* [Records excerpted from a collection]:
== Segment start ==
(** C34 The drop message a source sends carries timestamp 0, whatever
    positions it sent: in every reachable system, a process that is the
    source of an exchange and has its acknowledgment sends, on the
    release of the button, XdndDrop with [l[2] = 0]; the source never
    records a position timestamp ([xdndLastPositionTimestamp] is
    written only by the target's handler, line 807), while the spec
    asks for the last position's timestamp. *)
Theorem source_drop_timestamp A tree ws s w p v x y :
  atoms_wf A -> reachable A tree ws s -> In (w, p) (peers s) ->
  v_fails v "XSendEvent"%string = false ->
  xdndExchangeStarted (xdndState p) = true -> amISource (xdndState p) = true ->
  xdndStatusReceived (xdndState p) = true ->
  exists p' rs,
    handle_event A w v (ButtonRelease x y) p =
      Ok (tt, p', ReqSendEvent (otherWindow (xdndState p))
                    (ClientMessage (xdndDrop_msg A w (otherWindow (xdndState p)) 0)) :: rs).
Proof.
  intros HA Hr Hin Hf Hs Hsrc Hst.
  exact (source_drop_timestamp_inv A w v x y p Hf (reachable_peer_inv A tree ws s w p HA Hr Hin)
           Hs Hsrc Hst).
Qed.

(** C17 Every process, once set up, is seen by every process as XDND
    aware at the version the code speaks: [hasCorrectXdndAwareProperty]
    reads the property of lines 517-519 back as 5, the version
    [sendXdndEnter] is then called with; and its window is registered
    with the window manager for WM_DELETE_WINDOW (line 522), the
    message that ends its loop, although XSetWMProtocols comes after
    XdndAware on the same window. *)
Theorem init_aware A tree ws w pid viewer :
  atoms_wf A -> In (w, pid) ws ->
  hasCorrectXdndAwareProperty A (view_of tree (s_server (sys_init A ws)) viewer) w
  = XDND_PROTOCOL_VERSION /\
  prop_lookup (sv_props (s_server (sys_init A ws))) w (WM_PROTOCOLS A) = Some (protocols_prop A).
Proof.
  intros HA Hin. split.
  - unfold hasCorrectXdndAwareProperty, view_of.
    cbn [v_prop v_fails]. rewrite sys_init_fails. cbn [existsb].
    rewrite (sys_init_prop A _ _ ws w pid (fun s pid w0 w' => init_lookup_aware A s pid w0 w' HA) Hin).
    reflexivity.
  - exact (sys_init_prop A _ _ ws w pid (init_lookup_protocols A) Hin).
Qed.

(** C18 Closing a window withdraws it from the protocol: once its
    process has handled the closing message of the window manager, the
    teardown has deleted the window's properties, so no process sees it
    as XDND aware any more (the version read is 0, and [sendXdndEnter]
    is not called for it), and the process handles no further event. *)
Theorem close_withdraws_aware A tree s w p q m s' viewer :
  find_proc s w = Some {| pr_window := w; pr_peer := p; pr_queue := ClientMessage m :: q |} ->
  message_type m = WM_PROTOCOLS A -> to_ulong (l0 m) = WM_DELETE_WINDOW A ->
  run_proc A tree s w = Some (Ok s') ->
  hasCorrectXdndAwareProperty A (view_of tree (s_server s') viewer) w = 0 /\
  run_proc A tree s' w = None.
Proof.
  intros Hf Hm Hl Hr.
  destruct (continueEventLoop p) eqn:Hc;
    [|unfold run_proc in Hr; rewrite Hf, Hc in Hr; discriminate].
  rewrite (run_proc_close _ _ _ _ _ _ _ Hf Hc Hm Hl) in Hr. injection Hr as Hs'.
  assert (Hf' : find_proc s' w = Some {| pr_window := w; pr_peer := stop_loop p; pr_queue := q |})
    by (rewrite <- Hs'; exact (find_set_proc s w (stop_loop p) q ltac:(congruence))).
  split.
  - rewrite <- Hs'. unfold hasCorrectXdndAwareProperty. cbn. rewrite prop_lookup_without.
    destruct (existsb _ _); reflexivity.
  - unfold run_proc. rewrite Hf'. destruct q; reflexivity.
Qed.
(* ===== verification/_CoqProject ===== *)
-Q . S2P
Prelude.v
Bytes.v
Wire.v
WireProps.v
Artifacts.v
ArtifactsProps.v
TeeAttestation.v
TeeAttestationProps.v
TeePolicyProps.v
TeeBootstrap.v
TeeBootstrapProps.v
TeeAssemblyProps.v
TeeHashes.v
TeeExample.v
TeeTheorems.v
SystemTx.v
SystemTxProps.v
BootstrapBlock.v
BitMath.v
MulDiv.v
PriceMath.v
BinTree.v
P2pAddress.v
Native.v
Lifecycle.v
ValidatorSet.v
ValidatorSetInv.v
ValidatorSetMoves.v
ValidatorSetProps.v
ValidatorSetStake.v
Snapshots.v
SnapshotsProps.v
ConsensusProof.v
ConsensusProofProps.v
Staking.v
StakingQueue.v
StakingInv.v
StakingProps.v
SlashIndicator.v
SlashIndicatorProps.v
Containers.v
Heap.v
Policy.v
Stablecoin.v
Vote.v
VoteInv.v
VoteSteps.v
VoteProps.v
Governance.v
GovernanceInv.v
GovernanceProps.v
== Segment end ==
== Segment start ==
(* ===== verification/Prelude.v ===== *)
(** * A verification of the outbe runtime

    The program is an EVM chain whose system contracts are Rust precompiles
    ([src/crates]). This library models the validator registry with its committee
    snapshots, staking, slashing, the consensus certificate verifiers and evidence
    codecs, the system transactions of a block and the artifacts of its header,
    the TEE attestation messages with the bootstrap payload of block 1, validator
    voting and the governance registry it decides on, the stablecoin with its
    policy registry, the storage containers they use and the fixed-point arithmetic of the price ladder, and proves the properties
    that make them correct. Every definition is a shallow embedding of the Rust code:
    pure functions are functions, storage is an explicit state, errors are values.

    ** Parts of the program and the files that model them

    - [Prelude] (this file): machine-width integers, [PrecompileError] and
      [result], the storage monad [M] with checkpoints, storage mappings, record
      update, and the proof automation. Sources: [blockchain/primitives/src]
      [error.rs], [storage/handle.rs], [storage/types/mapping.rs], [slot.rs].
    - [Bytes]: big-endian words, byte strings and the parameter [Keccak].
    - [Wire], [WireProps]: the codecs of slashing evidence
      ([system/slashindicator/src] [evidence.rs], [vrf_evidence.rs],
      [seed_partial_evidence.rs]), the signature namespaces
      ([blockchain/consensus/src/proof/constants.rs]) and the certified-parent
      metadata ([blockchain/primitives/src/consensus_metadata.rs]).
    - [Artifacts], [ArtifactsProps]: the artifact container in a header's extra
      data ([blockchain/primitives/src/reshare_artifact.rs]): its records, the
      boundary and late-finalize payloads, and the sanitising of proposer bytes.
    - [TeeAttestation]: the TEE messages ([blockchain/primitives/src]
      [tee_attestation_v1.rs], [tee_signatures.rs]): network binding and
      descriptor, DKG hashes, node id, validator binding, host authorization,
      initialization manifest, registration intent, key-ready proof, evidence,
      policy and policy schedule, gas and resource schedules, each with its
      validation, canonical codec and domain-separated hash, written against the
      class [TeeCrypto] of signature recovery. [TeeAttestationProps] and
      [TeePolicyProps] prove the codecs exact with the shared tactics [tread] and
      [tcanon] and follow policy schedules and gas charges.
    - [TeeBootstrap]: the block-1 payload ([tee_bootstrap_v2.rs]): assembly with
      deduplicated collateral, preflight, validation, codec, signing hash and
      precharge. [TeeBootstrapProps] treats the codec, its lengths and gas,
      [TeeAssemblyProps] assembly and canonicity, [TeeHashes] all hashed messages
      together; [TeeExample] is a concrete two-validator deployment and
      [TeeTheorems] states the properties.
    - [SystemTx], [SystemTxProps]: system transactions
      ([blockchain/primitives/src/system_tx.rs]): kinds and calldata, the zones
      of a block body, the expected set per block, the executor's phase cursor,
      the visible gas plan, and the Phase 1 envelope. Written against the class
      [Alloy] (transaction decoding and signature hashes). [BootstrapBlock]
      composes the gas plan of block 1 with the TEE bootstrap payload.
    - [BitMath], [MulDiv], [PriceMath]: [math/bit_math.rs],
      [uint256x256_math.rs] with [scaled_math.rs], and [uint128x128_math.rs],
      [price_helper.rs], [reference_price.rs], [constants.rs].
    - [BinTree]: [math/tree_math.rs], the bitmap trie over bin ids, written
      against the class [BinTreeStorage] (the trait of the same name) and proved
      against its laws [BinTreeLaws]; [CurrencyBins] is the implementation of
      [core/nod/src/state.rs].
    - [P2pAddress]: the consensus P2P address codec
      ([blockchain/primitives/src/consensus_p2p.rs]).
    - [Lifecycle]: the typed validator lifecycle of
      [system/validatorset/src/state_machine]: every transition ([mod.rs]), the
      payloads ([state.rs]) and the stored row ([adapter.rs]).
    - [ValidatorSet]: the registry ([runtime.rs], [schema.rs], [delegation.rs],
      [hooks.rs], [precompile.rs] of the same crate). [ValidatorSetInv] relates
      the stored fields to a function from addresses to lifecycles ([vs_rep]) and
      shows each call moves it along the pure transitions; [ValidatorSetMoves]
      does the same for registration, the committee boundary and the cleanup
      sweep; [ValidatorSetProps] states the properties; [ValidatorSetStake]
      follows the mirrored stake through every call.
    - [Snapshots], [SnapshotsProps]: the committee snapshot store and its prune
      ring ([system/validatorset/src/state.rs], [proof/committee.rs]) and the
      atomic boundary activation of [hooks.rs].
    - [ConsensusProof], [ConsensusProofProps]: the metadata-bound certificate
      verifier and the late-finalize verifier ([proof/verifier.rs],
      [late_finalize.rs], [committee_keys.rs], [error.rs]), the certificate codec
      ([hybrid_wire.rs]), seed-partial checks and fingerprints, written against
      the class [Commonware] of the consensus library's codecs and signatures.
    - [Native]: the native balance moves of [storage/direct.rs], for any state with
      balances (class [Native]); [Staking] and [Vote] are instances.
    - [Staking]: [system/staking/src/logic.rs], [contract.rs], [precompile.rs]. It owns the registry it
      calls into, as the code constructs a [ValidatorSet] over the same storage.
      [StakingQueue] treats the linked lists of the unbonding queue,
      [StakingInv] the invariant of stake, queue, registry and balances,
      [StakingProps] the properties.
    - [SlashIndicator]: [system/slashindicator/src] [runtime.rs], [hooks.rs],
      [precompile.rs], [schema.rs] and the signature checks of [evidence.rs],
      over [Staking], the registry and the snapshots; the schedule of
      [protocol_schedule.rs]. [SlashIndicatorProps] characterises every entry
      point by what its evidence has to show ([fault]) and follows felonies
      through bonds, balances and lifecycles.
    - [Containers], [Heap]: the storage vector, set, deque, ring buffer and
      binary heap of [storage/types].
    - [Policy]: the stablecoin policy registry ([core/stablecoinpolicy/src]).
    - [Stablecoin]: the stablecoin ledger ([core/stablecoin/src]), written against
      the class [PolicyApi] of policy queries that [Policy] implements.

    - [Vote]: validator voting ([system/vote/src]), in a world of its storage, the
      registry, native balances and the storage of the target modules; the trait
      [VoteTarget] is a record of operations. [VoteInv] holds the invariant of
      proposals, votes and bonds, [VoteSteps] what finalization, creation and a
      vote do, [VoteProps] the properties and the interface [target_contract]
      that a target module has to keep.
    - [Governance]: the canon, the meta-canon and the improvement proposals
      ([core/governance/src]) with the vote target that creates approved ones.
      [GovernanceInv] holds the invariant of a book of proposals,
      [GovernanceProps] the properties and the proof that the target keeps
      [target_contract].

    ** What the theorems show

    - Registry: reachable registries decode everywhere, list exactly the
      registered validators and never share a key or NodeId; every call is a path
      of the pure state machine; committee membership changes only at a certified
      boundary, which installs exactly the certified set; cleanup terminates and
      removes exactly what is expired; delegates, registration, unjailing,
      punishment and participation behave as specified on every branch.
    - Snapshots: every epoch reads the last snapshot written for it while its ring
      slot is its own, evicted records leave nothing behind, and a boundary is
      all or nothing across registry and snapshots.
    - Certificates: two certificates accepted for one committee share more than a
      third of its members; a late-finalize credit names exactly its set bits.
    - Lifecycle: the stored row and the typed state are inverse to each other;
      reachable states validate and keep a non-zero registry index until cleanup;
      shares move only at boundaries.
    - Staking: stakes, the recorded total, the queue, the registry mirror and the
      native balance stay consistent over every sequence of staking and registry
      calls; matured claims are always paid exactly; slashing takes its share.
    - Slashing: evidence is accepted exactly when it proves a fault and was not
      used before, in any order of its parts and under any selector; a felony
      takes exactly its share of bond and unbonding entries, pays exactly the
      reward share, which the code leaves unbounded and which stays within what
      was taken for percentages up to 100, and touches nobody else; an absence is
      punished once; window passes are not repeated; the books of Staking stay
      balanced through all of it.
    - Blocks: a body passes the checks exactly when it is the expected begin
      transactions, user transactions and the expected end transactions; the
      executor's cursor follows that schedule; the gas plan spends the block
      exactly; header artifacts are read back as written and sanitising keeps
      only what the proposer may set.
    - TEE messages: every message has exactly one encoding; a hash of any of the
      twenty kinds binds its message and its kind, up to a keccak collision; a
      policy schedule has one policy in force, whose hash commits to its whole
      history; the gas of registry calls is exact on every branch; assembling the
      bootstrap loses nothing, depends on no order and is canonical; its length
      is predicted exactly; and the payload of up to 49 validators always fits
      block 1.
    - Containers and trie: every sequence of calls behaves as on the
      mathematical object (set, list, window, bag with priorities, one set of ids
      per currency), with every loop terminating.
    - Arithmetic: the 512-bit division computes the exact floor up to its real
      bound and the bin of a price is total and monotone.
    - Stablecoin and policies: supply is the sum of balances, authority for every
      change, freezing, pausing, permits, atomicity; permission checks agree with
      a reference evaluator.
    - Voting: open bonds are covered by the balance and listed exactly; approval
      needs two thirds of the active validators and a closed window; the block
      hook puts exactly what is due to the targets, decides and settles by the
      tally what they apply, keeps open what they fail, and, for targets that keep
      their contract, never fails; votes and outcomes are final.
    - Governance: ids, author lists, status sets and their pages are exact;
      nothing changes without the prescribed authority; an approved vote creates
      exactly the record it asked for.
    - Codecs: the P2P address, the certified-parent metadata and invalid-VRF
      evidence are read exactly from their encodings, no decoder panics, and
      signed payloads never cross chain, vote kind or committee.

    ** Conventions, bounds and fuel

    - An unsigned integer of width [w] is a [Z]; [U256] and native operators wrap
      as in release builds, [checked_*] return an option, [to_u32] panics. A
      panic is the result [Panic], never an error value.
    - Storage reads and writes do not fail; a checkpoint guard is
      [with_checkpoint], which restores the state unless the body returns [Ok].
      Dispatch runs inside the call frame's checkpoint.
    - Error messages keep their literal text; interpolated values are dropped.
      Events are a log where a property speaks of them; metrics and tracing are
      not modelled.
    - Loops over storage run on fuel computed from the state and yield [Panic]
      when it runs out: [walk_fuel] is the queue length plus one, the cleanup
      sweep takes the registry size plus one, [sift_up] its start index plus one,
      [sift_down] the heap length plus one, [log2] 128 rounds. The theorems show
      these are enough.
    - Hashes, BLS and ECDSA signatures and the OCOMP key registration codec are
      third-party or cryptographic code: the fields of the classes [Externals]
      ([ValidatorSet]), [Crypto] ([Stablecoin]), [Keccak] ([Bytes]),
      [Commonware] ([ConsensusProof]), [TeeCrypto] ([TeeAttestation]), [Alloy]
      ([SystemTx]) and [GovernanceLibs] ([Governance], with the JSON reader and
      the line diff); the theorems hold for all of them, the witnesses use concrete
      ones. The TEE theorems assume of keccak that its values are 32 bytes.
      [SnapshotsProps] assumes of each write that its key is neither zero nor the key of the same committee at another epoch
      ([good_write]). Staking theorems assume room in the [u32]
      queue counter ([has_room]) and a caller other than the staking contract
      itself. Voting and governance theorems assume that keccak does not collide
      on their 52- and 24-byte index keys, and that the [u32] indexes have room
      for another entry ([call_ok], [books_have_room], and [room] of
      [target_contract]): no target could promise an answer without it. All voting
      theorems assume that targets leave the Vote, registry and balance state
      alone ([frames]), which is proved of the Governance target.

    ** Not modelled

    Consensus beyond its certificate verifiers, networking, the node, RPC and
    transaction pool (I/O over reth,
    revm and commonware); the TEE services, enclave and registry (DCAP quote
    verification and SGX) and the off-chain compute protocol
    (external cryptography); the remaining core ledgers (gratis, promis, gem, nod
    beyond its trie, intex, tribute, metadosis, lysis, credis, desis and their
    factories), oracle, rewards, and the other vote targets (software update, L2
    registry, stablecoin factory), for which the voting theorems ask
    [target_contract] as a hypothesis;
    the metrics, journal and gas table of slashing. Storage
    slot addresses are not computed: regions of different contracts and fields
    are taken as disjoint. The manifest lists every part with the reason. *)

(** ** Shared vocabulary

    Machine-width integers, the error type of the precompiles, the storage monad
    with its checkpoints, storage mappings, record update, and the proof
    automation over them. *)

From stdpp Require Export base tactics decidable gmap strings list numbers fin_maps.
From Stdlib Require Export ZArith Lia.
== Segment end ==
* [What the task requires]: Print the lines above from the one with "descriptor, DKG hashes, node" through the one with "composes the gas", both included, exactly as written and nothing more.

* [Solution to this task]:
      descriptor, DKG hashes, node id, validator binding, host authorization,
      initialization manifest, registration intent, key-ready proof, evidence,
      policy and policy schedule, gas and resource schedules, each with its
      validation, canonical codec and domain-separated hash, written against the
      class [TeeCrypto] of signature recovery. [TeeAttestationProps] and
      [TeePolicyProps] prove the codecs exact with the shared tactics [tread] and
      [tcanon] and follow policy schedules and gas charges.
    - [TeeBootstrap]: the block-1 payload ([tee_bootstrap_v2.rs]): assembly with
      deduplicated collateral, preflight, validation, codec, signing hash and
      precharge. [TeeBootstrapProps] treats the codec, its lengths and gas,
      [TeeAssemblyProps] assembly and canonicity, [TeeHashes] all hashed messages
      together; [TeeExample] is a concrete two-validator deployment and
      [TeeTheorems] states the properties.
    - [SystemTx], [SystemTxProps]: system transactions
      ([blockchain/primitives/src/system_tx.rs]): kinds and calldata, the zones
      of a block body, the expected set per block, the executor's phase cursor,
      the visible gas plan, and the Phase 1 envelope. Written against the class
      [Alloy] (transaction decoding and signature hashes). [BootstrapBlock]
      composes the gas plan of block 1 with the TEE bootstrap payload.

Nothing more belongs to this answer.